◆ Exercise
Where the listing below has a line with "ac) (reverse at2)).", write out exactly that line and every line after it, stopping after the line with "Lemma enter_ok es".

◆ Records provided
(* ===== verification/SmfInv.v ===== *)
(** * The state machine framework: hierarchies and transitions

    The parents of a state form a path to a root ([path]).  The loops of the
    framework walk along paths, and a transition is the calls of the exit
    functions up to the part that two paths share, then those of the entry
    functions down to the target. *)
From stdpp Require Import base option list sets.
From S2P Require Import Prelude Smf.

Open Scope Z_scope.
Open Scope zephyr_scope.

Section hierarchy.
Context (states : list smf_state).

(** [path (Some s) l]: [l] is [s], its parent, and so on up to a root. *)
Inductive path : option nat -> list nat -> Prop :=
| path_nil : path None []
| path_cons s st l : states !! s = Some st -> path (s_parent st) l -> path (Some s) (s :: l).

Lemma path_det o l l' : path o l -> path o l' -> l = l'.
Proof.
  intros P. revert l'. induction P as [|s st l E P IH]; intros l' P'; inversion P' as [|? st' l'' E' P'']; subst; [done|].
  simplify_eq. f_equal. by apply IH.
Qed.

Lemma path_at o l1 x l2 : path o (l1 ++ x :: l2) -> path (Some x) (x :: l2).
Proof.
  revert o. induction l1 as [|y l1 IH]; intros o P; inversion P as [|? st ? E P']; subst; [by econstructor|]. by eapply IH.
Qed.

Lemma path_nodup o l : path o l -> NoDup l.
Proof.
  induction 1 as [|s st l E P IH]; [apply NoDup_nil_2|]. apply NoDup_cons. split; [|done].
  intros (l1 & l2 & ->)%list_elem_of_split. pose proof (path_at _ _ _ _ P) as P2.
  assert (path (Some s) (s :: l1 ++ s :: l2)) as P1 by by econstructor.
  pose proof (path_det _ _ _ P1 P2) as X. apply (f_equal length) in X. cbn [length] in X. rewrite length_app in X. cbn [length] in X. lia.
Qed.

Lemma path_valid o l x : path o l -> x ∈ l -> is_Some (states !! x).
Proof. induction 1 as [|s st l E P IH]; [by intros ?%not_elem_of_nil|]. intros [->|H]%elem_of_cons; [by rewrite E|auto]. Qed.
(* ===== verification/SmfProps.v ===== *)
(** * The state machine framework: its contract

    What an application can rely on.  A transition calls the exit functions from
    the current state up to, and the entry functions from below, the part of
    the hierarchy that both states share.  Over any sequence of events the calls
    keep to the discipline of a stack: a state is entered below its parent and
    left when nothing below it is entered. *)
From stdpp Require Import base option list sets.
From S2P Require Import Prelude Smf SmfInv.

Open Scope Z_scope.
Open Scope zephyr_scope.

(** ** Transitions *)

Section transition.
Context (initial_transition : bool) (states : list smf_state) {A : Type}.
Context (act : action -> nat -> machine A -> option (machine A)).

Abbreviation set_state := (smf_set_state true initial_transition states act).

(** The calls of a transition from [c], with the ancestors [ac], to a target with
    the ancestors [at1], which stands for a state with the ancestors [at2]; the
    entry function of that state follows. *)
Definition transition (c : nat) (ac at1 at2 : list nat) : list (action * nat) :=
  calls states Exit (c :: filter (fun x => x ∉ at1) ac) ++ calls states Entry (filter (fun x => x ∉ ac) (reverse at2)).

(** The machine just before that last call. *)
Record arrived (m : machine A) (c : nat) (es : list (action * nat)) (t : nat) (m1 : machine A) : Prop := {
  ar_log : log m1 = log m ++ es;
  ar_current : current (ctx m1) = t;
  ar_previous : previous (ctx m1) = Some c;
  ar_exit : exit (ctx m1) = false;
  ar_new : new_state (ctx m1) = true;
  ar_terminate : terminate (ctx m) = true -> terminate (ctx m1) = true
}.

Context (m : machine A) (c t t' : nat) (ac at1 at2 : list nat).
Hypothesis m_exit : exit (ctx m) = false.
Hypothesis m_current : current (ctx m) = c.
Hypothesis c_path : path states (Some c) (c :: ac).
Hypothesis t_path : path states (Some t) (t :: at1).
Hypothesis t'_path : path states (Some t') (t' :: at2).
Hypothesis t_resolved : resolve_initial initial_transition states t = Some t'.
Hypothesis quiet_exit : forall x, x ∈ c :: ac -> quiet act true Exit x.
Hypothesis quiet_entry : forall x, x ∈ at2 -> quiet act false Entry x.

(** The last step of a transition. *)
Definition last_entry (m1 : machine A) : option (machine A) := if has states (Entry, t') then act Entry t' m1 else Some m1.

(** From the end of the exit functions. *)
Lemma enter_ok es m1 m' :
  framed es (with_ctx (set_new_state true (set_exit true (ctx m))) m) m1 -> set_state_enter true initial_transition states act t m1 = Some m' ->
  terminate (ctx m') = true \/
  exists m2, arrived m c (es ++ calls states Entry (filter (fun x => x ∉ ac) (reverse at2))) t' m2 /\ last_entry m2 = Some m'.
Proof.
  intros [L C P X N T] E. unfold set_state_enter in E. rewrite t_resolved in E. cbn [mbind option_bind] in E.
  set (m2 := with_ctx (set_current t' _) _) in E. apply bind_Some in E as ([stop m3] & E1 & E2).
  assert (outcome (calls states Entry (filter (fun x => x ∉ ac) (reverse at2))) m2 stop m3) as O.
  { eapply (ancestor_entry_ok states act ac t' at2); [done| |done|done|exact E1]. cbn. rewrite C. cbn. by rewrite m_current. }
  destruct stop; [injection E2 as <-; by left|]. destruct O as [L3 C3 P3 X3 N3 T3]. right. exists m3.
  assert (current (ctx m3) = t') as C3' by by rewrite C3. rewrite C3' in E2.
  split; [split|].
  - rewrite L3. cbn [log m2 with_ctx]. rewrite L. cbn [log with_ctx]. by rewrite app_assoc.
  - done.
  - rewrite P3. cbn. rewrite C. cbn. by rewrite m_current.
  - by rewrite X3.
  - rewrite N3. cbn. by rewrite N.
  - intros Tm. apply T3, T, Tm.
  - unfold last_entry, has. cbn [fst snd]. by destruct (states !! t').
Qed.

Lemma set_state_ok m' :
  set_state t m = Some m' ->
  terminate (ctx m') = true \/ exists m2, arrived m c (transition c ac at1 at2) t' m2 /\ last_entry m2 = Some m'.
Proof.
  unfold smf_set_state. rewrite m_exit. cbn [ctx with_ctx current set_exit]. rewrite m_current.
  destruct (path_parent _ _ _ c_path) as (stc & Ec & Pc & _). destruct (path_parent _ _ _ t_path) as (stt & Et & Pt & _).
  rewrite Ec. bind. set (m1 := with_ctx (set_exit true (ctx m)) m). intros E.
  apply bind_Some in E as ([stop m2] & E1 & E2).
  assert (outcome (calls states Exit [c]) m1 stop m2) as O1.
  { apply (call_step_ok states act true Exit c false stc); [done|apply quiet_exit; left|done|]. unfold has. cbn [fst snd]. by rewrite Ec. }
  destruct stop; [injection E2 as <-; by left|]. cbn [outcome] in O1. apply bind_Some in E2 as ([stop m3] & E3 & E4).
  unfold smf_execute_ancestor_exit_actions in E3. cbn [ctx with_ctx current set_new_state] in E3. rewrite (fr_current _ _ _ O1) in E3.
  cbn [m1 ctx with_ctx current set_exit] in E3. rewrite m_current, Ec, Et in E3. cbn [mbind option_bind] in E3.
  assert (outcome (calls states Exit (filter (fun x => x ∉ at1) ac)) (with_ctx (set_new_state true (ctx m2)) m2) stop m3) as O2.
  { eapply (exit_loop_ok states act (s_parent stt) at1); [exact Pc|exact Pt| |exact (fr_exit _ _ _ O1)|exact E3].
    intros x Hx. apply quiet_exit. by right. }
  destruct stop; [injection E4 as <-; by left|]. cbn [outcome] in O2. unfold transition.
  destruct O1 as [L1 C1 P1 X1 N1 T1], O2 as [L2 C2 P2 X2 N2 T2]. cbn [ctx log with_ctx current previous exit new_state terminate set_new_state set_exit m1] in *.
  apply (enter_ok (calls states Exit (c :: filter (fun x => x ∉ at1) ac)) m3); [|done].
  split; cbn [ctx log with_ctx current previous exit new_state terminate set_new_state set_exit]; try congruence; [|auto].
  rewrite L2, L1. by rewrite <- app_assoc, <- calls_app.
Qed.

Hypothesis returns_exit : forall x, x ∈ c :: ac -> returns act Exit x.
Hypothesis returns_entry : forall x, x ∈ t' :: at2 -> returns act Entry x.
Hypothesis m_terminate : terminate (ctx m) = false.

(** The transition comes to its end. *)
Lemma set_state_total : exists m', set_state t m = Some m' /\ terminate (ctx m') = false.
Proof.
  unfold smf_set_state. rewrite m_exit. cbn [ctx with_ctx current set_exit]. rewrite m_current.
  destruct (path_parent _ _ _ c_path) as (stc & Ec & Pc & _). destruct (path_parent _ _ _ t_path) as (stt & Et & Pt & _).
  destruct (path_parent _ _ _ t'_path) as (st' & Et' & _ & _).
  rewrite Ec. bind. set (m1 := with_ctx (set_exit true (ctx m)) m).
  assert (exists m2, (if s_exit stc then m ← act Exit c m1; Some (terminate (ctx m), m) else Some (false, m1)) = Some (false, m2) /\
    terminate (ctx m2) = false /\ exit (ctx m2) = true /\ current (ctx m2) = c) as (m2 & -> & T2 & X2 & C2).
  { destruct (s_exit stc); [|by exists m1]. destruct (returns_exit c ltac:(left) m1) as (m2 & E2 & T2).
    destruct (quiet_exit c ltac:(left) m1 m2 eq_refl E2) as [_ C _ X _ _]. cbn [m1 ctx with_ctx terminate set_exit] in T2. rewrite m_terminate in T2.
    rewrite E2. bind. rewrite T2. exists m2. split_and!; [done|done|by rewrite X|by rewrite C]. }
  bind. unfold smf_execute_ancestor_exit_actions. cbn [ctx with_ctx current set_new_state]. rewrite C2, Ec, Et. bind.
  assert (length ac < depth states)%nat as Hl by (pose proof (path_bound _ _ _ c_path) as X; cbn in X; unfold depth; lia).
  destruct (exit_loop_total states act (s_parent stt) at1 (depth states) (s_parent stc) ac (with_ctx (set_new_state true (ctx m2)) m2)) as (m3 & E3 & T3);
    [done|done|intros x Hx; apply returns_exit; by right|done|done|].
  rewrite E3. bind.
  pose proof (exit_loop_ok states act (s_parent stt) at1 (depth states) _ ac (with_ctx (set_new_state true (ctx m2)) m2) false m3 Pc Pt ltac:(intros x Hx; apply quiet_exit; by right) X2 E3) as O3.
  unfold set_state_enter. rewrite t_resolved. bind. set (m4 := with_ctx (set_current t' _) _).
  assert (prev_anc states (previous (ctx m4)) ac) as Hp. { cbn. rewrite (fr_current _ _ _ O3). cbn. by rewrite C2. }
  destruct (ancestor_entry_total states act ac t' at2 m4 t'_path Hp) as (m5 & E5 & T5);
    [intros x Hx; split; [auto|apply returns_entry; by right]|done|done|].
  rewrite E5. bind. pose proof (ancestor_entry_ok states act ac t' at2 m4 false m5 t'_path Hp quiet_entry eq_refl E5) as O5.
  rewrite (fr_current _ _ _ O5). cbn [ctx with_ctx current set_current m4]. rewrite Et'. bind.
  destruct (s_entry st'); [|eauto]. destruct (returns_entry t' ltac:(left) m5) as (m6 & -> & T6). exists m6. by rewrite T6.
Qed.
End transition.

◆ Task answer
  calls states Exit (c :: filter (fun x => x ∉ at1) ac) ++ calls states Entry (filter (fun x => x ∉ ac) (reverse at2)).

(** The machine just before that last call. *)
Record arrived (m : machine A) (c : nat) (es : list (action * nat)) (t : nat) (m1 : machine A) : Prop := {
  ar_log : log m1 = log m ++ es;
  ar_current : current (ctx m1) = t;
  ar_previous : previous (ctx m1) = Some c;
  ar_exit : exit (ctx m1) = false;
  ar_new : new_state (ctx m1) = true;
  ar_terminate : terminate (ctx m) = true -> terminate (ctx m1) = true
}.

Context (m : machine A) (c t t' : nat) (ac at1 at2 : list nat).
Hypothesis m_exit : exit (ctx m) = false.
Hypothesis m_current : current (ctx m) = c.
Hypothesis c_path : path states (Some c) (c :: ac).
Hypothesis t_path : path states (Some t) (t :: at1).
Hypothesis t'_path : path states (Some t') (t' :: at2).
Hypothesis t_resolved : resolve_initial initial_transition states t = Some t'.
Hypothesis quiet_exit : forall x, x ∈ c :: ac -> quiet act true Exit x.
Hypothesis quiet_entry : forall x, x ∈ at2 -> quiet act false Entry x.

(** The last step of a transition. *)
Definition last_entry (m1 : machine A) : option (machine A) := if has states (Entry, t') then act Entry t' m1 else Some m1.

(** From the end of the exit functions. *)
Lemma enter_ok es m1 m' :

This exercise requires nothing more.